Okay, so there are all kinds of BAD. Some things are bad because they're boring and pretentious, some things are bad because they're moronic, some things are bad because they're hopelessly schmaltzy. But my least favorite kind of BAD are the things that come close to being GOOD, but then drop the ball and leave the audience wretching in a state of suspended coital interruptus. This includes Alanis Morrissette, "Party of Five," digital cell phones, sun-dried tomatoes and President Clinton. It also comes pretty close to describing two movies coming out on your Thanksgiving weekend, namely "Home Fries" and "Very Bad Things."
Both are starring the Actress Darlings of the moment (Drew Barrymore and Cameron Diaz, respectively), both are twisted comedies with plenty of impossibly screwy plot shenanigans, and both are a LOT better than either trailer would lead you to believe. I swear, when I saw the teaser for "Very Bad Things," I wanted my money back two weeks before it came out.

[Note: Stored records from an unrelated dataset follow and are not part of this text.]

Lemma harvest_foldl_bleg ev names f x :
  foldl (harvest_step ev) (f <| fr_BridgeBLegT38 := x |>) names =
  (foldl (harvest_step ev) f names) <| fr_BridgeBLegT38 := x |>.
Proof.
  revert f. induction names as [|n names IH]; intros f; simpl; [reflexivity|].
  rewrite <- IH. f_equal. unfold harvest_step. destruct (_ =? "")%string; [reflexivity|].
  change (f <| fr_BridgeBLegT38 := x |> <| fr_ResultVars ::= ?g |>)
    with (f <| fr_ResultVars ::= g |> <| fr_BridgeBLegT38 := x |>).
  apply harvest_var_bleg.
Qed.

Lemma add_hangup_bleg ev f x :
  add_hangup ev (f <| fr_BridgeBLegT38 := x |>) = (add_hangup ev f) <| fr_BridgeBLegT38 := x |>.
Proof.
  unfold add_hangup, harvestResultVars. rewrite harvest_foldl_bleg.
  generalize (foldl (harvest_step ev) f faxResultVarNames) as g. intros g. by destruct g as [], fr_bridge.
Qed.

Lemma AddEvent_bleg now ev f x :
  AddEvent now ev (f <| fr_BridgeBLegT38 := x |>) = (AddEvent now ev f) <| fr_BridgeBLegT38 := x |>.
Proof.
  unfold AddEvent. destruct (_ =? "CHANNEL_CALLSTATE")%string.
  { unfold add_callstate. do 2 destruct (_ =? _)%string; reflexivity. }
  destruct (_ =? "CHANNEL_HANGUP")%string; [apply add_hangup_bleg|].
  destruct (_ =? "CUSTOM")%string; [|reflexivity]. unfold add_custom.
  repeat (destruct (str_mem _ _); [reflexivity|]). reflexivity.
Qed.

(** The events of the call's own leg. *)
Definition own_leg (e : leg_event) : bool := match e with ALeg _ _ => true | BLeg _ => false end.

(** Events of other legs touch nothing but their own T.38 mark. *)
Lemma feed_all_own es f :
  feed_all es f = (feed_all (List.filter own_leg es) f) <| fr_BridgeBLegT38 := fr_BridgeBLegT38 (feed_all es f) |>.
Proof.
  assert (forall es g x, exists y, feed_all es (g <| fr_BridgeBLegT38 := x |>) =
            (feed_all (List.filter own_leg es) g) <| fr_BridgeBLegT38 := y |>) as H.
  { clear. intros es. induction es as [|[now ev|ev] es IH]; intros g x; simpl; [by exists x| |].
    - rewrite AddEvent_bleg. apply IH.
    - rewrite (proj2 (bridge_legs_isolated ev [] _)). apply (IH g). }
  destruct (H es f (fr_BridgeBLegT38 f)) as [y Hy].
  assert (f <| fr_BridgeBLegT38 := fr_BridgeBLegT38 f |> = f) as Hf by (by destruct f).
  rewrite Hf in Hy. rewrite Hy. generalize (feed_all (List.filter own_leg es) f) as g. intros g. by destruct g.
Qed.

Lemma feed_all_app es es' f : feed_all (es ++ es') f = feed_all es' (feed_all es f).
Proof. apply foldl_app. Qed.

(** *** The loop *)

Section loop.
Variable uuid_string : Z -> string.
Variables (bridged : bool) (direction : string) (channel : Z).
Notation loop := (inbound_loop uuid_string bridged direction channel).

(** What an item is to the result. *)
Definition leg_of (item : in_item) : option leg_event :=
  match item with
  | InEvent now ev _ =>
      if (ev_get ev "Content-Type" =? "text/disconnect-notice")%string then None
      else if is_other_leg uuid_string bridged channel ev then Some (BLeg ev) else Some (ALeg now ev)
  | _ => None
  end.

Lemma follow_bLeg_result ev l : il_result (follow_bLeg bridged ev l) = il_result l.
Proof. unfold follow_bLeg. by destruct (_ && _). Qed.

Lemma learn_gateway_result jobID now ev getvar l :
  il_result (learn_gateway direction jobID now ev getvar l) = il_result l.
Proof.
  unfold learn_gateway. destruct (_ && _); [|done].
  destruct ((ev_get ev ("Variable_" +:+ bridgeGatewayTagVar) =? "")%string && _ && _); by destruct (_ =? "")%string.
Qed.

Lemma on_call_event_result jobID now ev getvar l :
  il_result (on_call_event bridged direction jobID now ev getvar l) = AddEvent now ev (il_result l).
Proof. unfold on_call_event. by rewrite learn_gateway_result, follow_bLeg_result. Qed.

Lemma on_other_leg_result ev l : il_result (on_other_leg ev l) = AddBridgeBLegEvent ev (il_result l).
Proof. unfold on_other_leg. by destruct (_ && _). Qed.

(** The end the loop found, and what follows it in the stream. *)
Definition ends_at (e : loop_end) (result : FaxResult) (rest : list in_item) : Prop :=
  match e with
  | Hungup => fr_HangupCause result <> ""
  | StreamFailed => fr_HangupCause result = "" /\ exists text rest', rest = InError text :: rest'
  | KillRequested => fr_HangupCause result = "" /\ exists rest', rest = InKill :: rest'
  | StillUp => fr_HangupCause result = "" /\ rest = []
  end.
(** [First(&tpl, id)] on a [tpl] that already holds a row: gorm adds the
    primary key the struct carries to the conditions. *)
Definition reload_template (tpl : GatewayTemplate) (id : Z) : GM GatewayTemplate := fun st =>
  let '(r, t) := tbl_first (fun g => (gt_ID g =? id) && ((gt_ID tpl =? 0) || (gt_ID g =? gt_ID tpl))) (gs_templates st) in
  (match r with Some g => Ok g | None => Err "template" end, st <| gs_templates := t |>).

Definition find_configs (P : GatewayConfig -> bool) : GM (list GatewayConfig) := fun st =>
  let '(r, t) := tbl_find P (gs_configs st) in
  (match r with Some l => Ok l | None => Err "gateway configs" end, st <| gs_configs := t |>).

Definition delete_config (id : Z) (e : string) : GM unit := fun st =>
  let '(ok, t) := tbl_delete (fun g => gc_ID g =? id) (gs_configs st) in
  (if ok then Ok tt else Err e, st <| gs_configs := t |>).

(** [Preload("Template")]: no row leaves the zero value. *)
Definition preload_template (gw : GatewayConfig) : GM GatewayTemplate :=
  r ← attempt (first_template (gc_TemplateID gw));
  mret match r with Ok t => t | Err _ => {| gt_ID := 0; gt_Name := ""; gt_Description := ""; gt_Body := "" |} end.

Definition first_number (id : Z) (e : string) : GM TenantNumber := fun st =>
  let '(r, t) := tbl_first (fun n => tn_ID n =? id) (tb_numbers (gs_store st).2) in
  (match r with Some n => Ok n | None => Err e end,
   st <| gs_store ::= fun s => (s.1, s.2 <| tb_numbers := t |>) |>).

"Home Fries" begins innocently enough, with a pregnant Drew Barrymore working the day shift at a lonely Burger Mart drive-through. Her impregnator is scared to death, literally, by a pair of helicopter pilot brothers who then have to cover their tracks. But you know, those pesky drive-through transmitters are always getting crossed with military frequencies (huh?!?) and pretty soon one of the brothers (Luke Wilson) has to get a job with Ms. Barrymore to see how much she knows about the plan. Will love ensue? Does the Dalai Lama wear a funny bathrobe?
"Fries" could have been a wacky caper...or it could have been a genuine family drama about love. In trying to be both, it leaves the main characters, and indeed most of the audience, feeling like a schizophrenic about to have a grand mal seizure. Throw in Jake Busey, again typecast as a sociopathic loon ("Contact," "Enemy of the State") and you start to feel genuinely cheated out of a great time.
"Home Fries" is human enough, but sells its soul for some cheap thrills. Luke Wilson and Jake Busey have a brotherly banter with psycho mom Catherine O'Hara that is almost impossible to fake without having come from a real family, yet the whole dynamic is destroyed by a relentlessly silly helicopter escapade. Even when Drew Barrymore is at her most irresistible—which she is—one can only hope that her next project finds her transcending the world of FRUSTRATING into something more comfortable.